I get a few requests for more details about my protocol, so I’m putting them here for easy reference. This protocol represents an attempt to fix some of the problems created by regular TRT, those which stem from the suppression of other important hormones. The protocol is not a casual undertaking. It is demanding and may take several months to yield consistent results. At this point there’s too little data to say if those results are likely to be as good for others as they have been for me.
• Testosterone. This is a blend of testosterone propionate and a longer ester, such as enanthate or cypionate. It is injected daily—upon waking—to give realistic levels and diurnal variation. Ideally the ester ratio is tuned to provide the appropriate variation, with trough testosterone about 40% below the peak. For me, getting half the testosterone from each ester gives the appropriate result. In the case of cypionate the ester ratio is 0.837 / 0.70 = 1.2 parts cypionate to 1 part propionate by weight. For example, 120 mg of cypionate and 100 mg of propionate would be mixed in a separate vial. The dose size is adjusted to yield appropriate peak free testosterone. If better information is unavailable then "appropriate" is assumed to be what's average for young men. This corresponds to about 15 ng/dL for the Vermeulen calculation
and 23 ng/dL for Tru-T
. With normal SHBG, at around 30 nMol/L, total peak testosterone ends up around 600-800 ng/dL. Troughs are around 400-500. My current daily dose contains 3.2 mg enanthate and 2.4 mg propionate.
• Progesterone. This often ends up low under TRT and should be supplemented if that's the case. In the absence of better information I target mid-range serum levels for morning tests after nighttime dosing. Progesterone can be injected or applied topically. I currently inject 0.6 mg each day at bedtime.
• GnRH/LH/FSH. GnRH is injected in the form of gonadorelin to stimulate the pituitary to produce LH and FSH. Men naturally generate a pulse of GnRH every two hours or so. Without an infusion pump we can't easily mimic this dosing. The alternative is to inject a number of times each day. I don't know what the minimum number of daily doses is for this to work. There is some evidence that single larger doses may still stimulate LH and FSH. But this is less natural and may or may not provide acceptable subjective results. In any case, I chose six daily injections because that's the maximum I thought I could reasonably tolerate. I found that a larger bedtime dose interferes with sleep. Therefore I inject 20 mcg five times during the day, and 5 mcg at bedtime. Pulsed doses in the literature range from 5-30 mcg. It's been mentioned that some guys may be able to obtain gonadorelin as a nasal spray. With an appropriate dose size this delivery method could make it more practical to take multiple daily doses.

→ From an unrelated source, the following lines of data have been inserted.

(** [main()], after [argparse] has turned the command line into
    [args.install_optional]. *)
Definition main (install_optional : bool) : M unit :=
  print "🔍 Development Environment Setup";;
  print (str_mul "=" 50);;
  detector <- SystemDetector_init;;
  print ("System: " ++ title (system detector));;
  print ("Architecture: " ++ machine detector);;
  pm <- get_package_manager detector;;
  (if truthy pm then
     pm' <- get_package_manager detector;;
     print ("Package Manager: " ++ match pm' with Some m => m | None => "None" end)
   else print "Package Manager: None detected");;
  print (nl ++ "📋 Checking and installing required tools...");;
  print (str_mul "-" 50);;
  installer <- ToolInstaller_init detector;;
  '(success_count, total_tools) <- provision installer install_optional;;
  print (nl ++ str_mul "=" 50);;
  print ("✅ Setup complete: " ++ str_of_nat success_count ++ "/"
         ++ str_of_nat total_tools ++ " tools installed successfully");;
  if (success_count =? total_tools)%nat then
    print (nl ++ "🎉 All tools are ready! You can now build the project:");;
    print "   mkdir build && cd build";;
    print "   cmake ..";;
    print "   cmake --build ."
  else
    print (nl ++ "⚠️  Some tools failed to install. Please install them manually.");;
    print "   Check the error messages above for details.";;
    raise (SystemExit 1).

(** Exit status of the interpreter running [main()] as the program: 0 when
    [main] returns, the code of [sys.exit], 1 for any other exception that
    reaches the top level. *)
Definition exit_status (r : outcome unit) : Z :=
  match r with
  | Ok _ => 0
  | Raise (SystemExit code) => code
  | Raise _ => 1
  end.

End Primitives.

(** ** A concrete host for examples

    A machine described by its system string, the executables on its path,
    the command lines that exit with status 1, the command lines that
    cannot be launched at all, the executables each command line installs
    and the command lines whose output is not valid text.  A command that
    succeeds puts the executables listed for it on the path. *)
Record Machine : Type := mkMachine {
  uname : string;
  on_path : list string;
  failing : list string;
  unlaunchable : list string;
  provides : list (string * string);
  garbled : list string
}.

(** Membership in a list of names. *)
Definition mem (s : string) (l : list string) : bool :=
  existsb (String.eqb s) l.

(** The executables a command line installs. *)
Definition provided (cmd : string) (table : list (string * string)) : list string :=
  map snd (filter (fun e => fst e =? cmd) table).

(** Running a command line on a machine. *)
Definition machine_shell (m : Machine) (cmd : string) : launch * Machine :=
  if mem cmd (unlaunchable m) then (NotLaunched, m)
  else if mem cmd (failing m) then
    (if mem cmd (garbled m) then Undecodable
     else Exited (mkCompleted 1 "" "E: Unable to locate package"), m)
  else
    (if mem cmd (garbled m) then Undecodable else Exited (mkCompleted 0 "" ""),
     mkMachine (uname m) (provided cmd (provides m) ++ on_path m)
               (failing m) (unlaunchable m) (provides m) (garbled m)).

#[local] Instance machine_host : Host := {
  World := Machine;
  which := fun m name => mem name (on_path m);
  shell := machine_shell;
  platform_system := uname;
  platform_machine := fun _ => "x86_64"
}.

(** A debian machine with a compiler and git but neither cmake nor the
    coverage tools; the gcovr package cannot be found. *)
Definition debian : World :=
  mkMachine "Linux" ["apt"; "g++"; "git"] ["sudo apt install -y gcovr"] []
            [("sudo apt update && sudo apt install -y cmake", "cmake");
             ("sudo apt install -y lcov", "lcov")] [].

(** A linux workstation with two package managers and every required tool;
    doxygen is missing and its package cannot be installed. *)
Definition workstation : World :=
  mkMachine "Linux" ["apt"; "dnf"; "cmake"; "g++"; "git"; "gcovr"; "lcov"]
            ["sudo apt install -y doxygen graphviz"] [] [] [].

(** A linux host with no package manager of the list and no tool. *)
Definition alpine : World := mkMachine "Linux" [] [] [] [] [].

(** A Windows host with no package manager and no tool. *)
Definition windows_bare : World := mkMachine "Windows" [] [] [] [] [].

(** A host whose system string is not one of the three. *)
Definition freebsd : World :=
  mkMachine "FreeBSD" ["clang++"; "git"] [] [] [] [].

(** Installers as [ToolInstaller(detector)] builds them: on linux with apt,
    on linux without a package manager, on Windows without one. *)
Definition apt_installer : ToolInstaller :=
  mkInstaller (mkDetector "linux" "x86_64" false true false) (Some "apt").

Definition bare_installer : ToolInstaller :=
  mkInstaller (mkDetector "linux" "x86_64" false true false) None.

Definition windows_installer : ToolInstaller :=
  mkInstaller (mkDetector "windows" "amd64" true false false) None.

(** A Windows host with both winget and chocolatey and no tool. *)
Definition windows_desktop : World :=
  mkMachine "Windows" ["winget"; "choco"] ["winget install Git.Git"] [] [] [].

(** A Windows host with chocolatey only. *)
Definition windows_choco : World :=
  mkMachine "Windows" ["choco"] [] [] [] [].

(** A linux build server with every tool, doxygen included. *)
Definition build_server : World :=
  mkMachine "Linux"
            ["apt"; "cmake"; "clang++"; "git"; "gcovr"; "lcov"; "doxygen"]
            [] [] [] [].

(** A machine on which the git package cannot even be asked for. *)
Definition broken_shell : World :=
  mkMachine "Linux" ["apt"; "cmake"; "g++"] [] ["sudo apt install -y git"] [] [].
(** * sync-map-generic: the read/dirty concurrent map, sequential semantics

    A shallow embedding of [entry], [VMap] and [KVMap] and the properties
    of their single-threaded runs.  Every operation is executed without
    interference from other goroutines: the mutex [mu] is then always free
    when an operation asks for it and is left out of the state, and an
    atomic compare-and-swap that follows a load of the same cell succeeds.
    The retry loops of [entry] are embedded a second time, in [racing],
    with other goroutines storing into the entry between the atomic
    operations of a method. *)

From stdpp Require Import base option list gmap.

(** ** Pointers and cells *)

(** The address of a value of type [T] held by the caller. *)
Definition addr := nat.

(** A [*T] as the map sees it: the nil pointer, the package-level sentinel
    [expunged], or the address of a caller's value.  The sentinel is taken
    to differ from every caller address. *)
Inductive ptr : Type :=
| pnil
| expunged
| ref (a : addr).

#[global] Instance ptr_eq_dec : EqDecision ptr.
Proof. solve_decision. Defined.

#[global] Instance ptr_inhabited : Inhabited ptr := populate pnil.

(** The identity of an [entry] (a [*entry[T]]). *)
Definition loc := nat.

(** The interface values that [tryLoadOrStore] hands back in its result
    [actual any]: the nil interface, a [*T] converted to [any], or a
    pointee [T] converted to [any].  The constructors tell how the value
    was made, not whether it is nil: see [any_is_nil]. *)
Inductive any (T : Type) : Type :=
| any_nil
| any_ptr (p : ptr)
| any_val (t : T).
Arguments any_nil {T}.
Arguments any_ptr {T} p.
Arguments any_val {T} t.

(** [x == nil] for an interface value [x].  A [*T] converted to [any] is
    not nil, not even the nil pointer.  A pointee converted to [any] is nil
    exactly when [T] is itself an interface type and the pointee is its nil
    value; [nil_value] tells the nil values of [T] and is constantly false
    for a [T] that is not an interface type. *)
Definition any_is_nil {T} (nil_value : T → bool) (x : any T) : bool :=
  match x with
  | any_nil => true
  | any_ptr _ => false
  | any_val t => nil_value t
  end.

(** ** Runs that may fail *)

Inductive outcome (S A : Type) : Type :=
| Ok (a : A) (s : S)
| Panic   (* assignment to an entry of a nil map *)
| Spin.   (* a retry loop used up its attempts *)
Arguments Ok {S A} a s.
Arguments Panic {S A}.
Arguments Spin {S A}.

• Enclomiphene. Estrogens are suppressive at the pituitary. Under TRT estradiol is high enough to mute the pituitary's response to GnRH, reducing LH and FSH output. To avoid this a SERM is used. Initially I used 12.5 mg enclomiphene daily. I also tried using 12.5 mg every other day for a period, but have since gone back to daily. I still have reservations about using this drug long-term, as its effects are not fully understood. It's possible that in some men it actually causes imbalances in estrogenic activity, potentially explaining the mixed subjective results seen in monotherapy.
• Kisspeptin. Unfortunately, kisspeptin may not be prescribed in the U.S. and a pharmaceutical grade product is not available. Any use thereof is purely experimental and at one's own risk. The research on kisspeptin lags that on GnRH, so dosing is pure guesswork. Let's say that a plausible dose is 5-10 mcg taken with each 20 mcg dose of GnRH. Note that in theory this could yield pulses of both endogenous and exogenous GnRH. It's a good idea to delay introduction of kisspeptin relative to GnRH so that its independent effects can be discerned.
• Selegiline. I hadn't considered this drug as part of the "official" protocol, but I think it must be mentioned as a potentially useful tool for the aging male. Loss of dopaminergic activity harms us in various ways—including reducing libido—and selegiline can counteract this. Objectively I know it lowers my prolactin. Subjectively I believe it contributes to better mood and libido. My preferred dose is 2.5 mg daily. I'd advise younger guys to steer clear of it unless prolactin is a problem.